Bumiller is a good choice to pair with Pfaff for several reasons, not the least of which is that both artists are interested in translating recognizable things into abstract compositions. Another connection between the two is their interest in installation art. But Bumiller's elements are paintings, and her installations almost always stay on the walls instead of wandering across the floor. The most amazing similarity is that both women live in grand old houses, though Bumiller's is here in Denver and has no established connection to Father Divine, as Pfaff's does.

Well known in the region, Bumiller began exhibiting in the late '80s in a variety of venues, settling at Robischon in 1989, just a few years after she moved here from back East.
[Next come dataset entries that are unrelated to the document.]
(** * Memory and reasoning core of the AI agent (src/main.js)

    A shallow embedding of the [Memory] and [ReasoningEngine] classes.

    Modelling conventions.
    - JavaScript numbers are exact rationals ([Q]); [Math.min]/[Math.max]
      are [Qmin]/[Qmax].  [Math.exp] is a parameter of [applyDecay].
    - JavaScript strings are [string], holding the UTF-8 encoding of the
      text; [toLowerCase] is the default case conversion of Unicode and
      [length] counts UTF-16 code units.
    - [Date.now()] and [generateId()] are explicit arguments of every
      operation that reads them (one clock reading per public call).
    - A [Map] is an association list in insertion order with unique keys.
    - A thrown exception is the [Throw] outcome of [JsResult]. *)

From Stdlib Require Import List String Ascii Bool Arith NArith ZArith QArith.
From Stdlib Require Import Qminmax Lia Lqa.
From Stdlib Require Import Permutation Sorted.
Import ListNotations.

Local Open Scope string_scope.
Local Open Scope list_scope.
Local Open Scope Q_scope.

(** ** Numbers *)

Definition Qltb (a b : Q) : bool := negb (Qle_bool b a).

(** ** Strings *)

Module Str.

Definition lowerAscii (c : ascii) : ascii :=
  let n := nat_of_ascii c in
  if (65 <=? n)%nat && (n <=? 90)%nat then ascii_of_nat (n + 32) else c.

(** *** Code points

    A [string] holds the UTF-8 encoding of the text, as the literals of
    this file do.  [codePoints] decodes it; a byte that does not start a
    well-formed sequence is kept apart from every code point, as
    [raw byte], so that [fromCodePoints] gives it back. *)

Definition raw (b : N) : N := (0x110000 + b)%N.

Definition continuation (a : ascii) : option N :=
  let b := N_of_ascii a in
  if ((0x80 <=? b) && (b <=? 0xBF))%N then Some (b - 0x80)%N else None.

(** The code point that starts with the byte [a], followed by [r], and
    the number of bytes it takes. *)
Definition first (a : ascii) (r : string) : N * nat :=
  let b := N_of_ascii a in
  let bad := (raw b, 1%nat) in
  if (b <? 0x80)%N then (b, 1%nat)
  else if (b <? 0xC0)%N then bad
  else if (b <? 0xE0)%N then
    match r with
    | String a1 _ =>
        match continuation a1 with
        | Some c1 =>
            let cp := ((b - 0xC0) * 0x40 + c1)%N in
            if (0x80 <=? cp)%N then (cp, 2%nat) else bad
        | None => bad
        end
    | _ => bad
    end
  else if (b <? 0xF0)%N then
    match r with
    | String a1 (String a2 _) =>
        match continuation a1, continuation a2 with
        | Some c1, Some c2 =>
            let cp := ((b - 0xE0) * 0x1000 + c1 * 0x40 + c2)%N in
            if ((0x800 <=? cp) && negb ((0xD800 <=? cp) && (cp <=? 0xDFFF)))%N
            then (cp, 3%nat) else bad
        | _, _ => bad
        end
    | _ => bad
    end
  else
    match r with
    | String a1 (String a2 (String a3 _)) =>
        match continuation a1, continuation a2, continuation a3 with
        | Some c1, Some c2, Some c3 =>
            let cp :=
              ((b - 0xF0) * 0x40000 + c1 * 0x1000 + c2 * 0x40 + c3)%N in
            if ((0x10000 <=? cp) && (cp <=? 0x10FFFF))%N
            then (cp, 4%nat) else bad
        | _, _, _ => bad
        end
    | _ => bad
    end.

Fixpoint codePoints (s : string) : list N :=
  match s with
  | EmptyString => []
  | String a r =>
      match first a r with
      | (cp, 1%nat) => cp :: codePoints r
      | (cp, 2%nat) =>
          match r with
          | String _ r1 => cp :: codePoints r1
          | _ => [cp]
          end
      | (cp, 3%nat) =>
          match r with
          | String _ (String _ r2) => cp :: codePoints r2
          | _ => [cp]
          end
      | (cp, _) =>
          match r with
          | String _ (String _ (String _ r3)) => cp :: codePoints r3
          | _ => [cp]
          end
      end
  end.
Bumiller earned a BFA at the prestigious Rhode Island School of Design in Providence in 1981; during her undergraduate years, she also spent time studying in Italy. Her taste for glazing, in which layer after layer of translucent tints suspended in oil are built up to create her surfaces, reflects her ongoing interest in age-old Italian painting techniques. However, her juxtaposition of panels covered with distinctly different pictorial elements and simplified, bare-bones abstractions based on the natural environment also reveals an abiding interest in issues relevant to contemporary American painting. Both characteristics are seen in the oil-on-canvas "Relativity".

The tiny but tasty Bumiller show is set to run at Robischon through June 21.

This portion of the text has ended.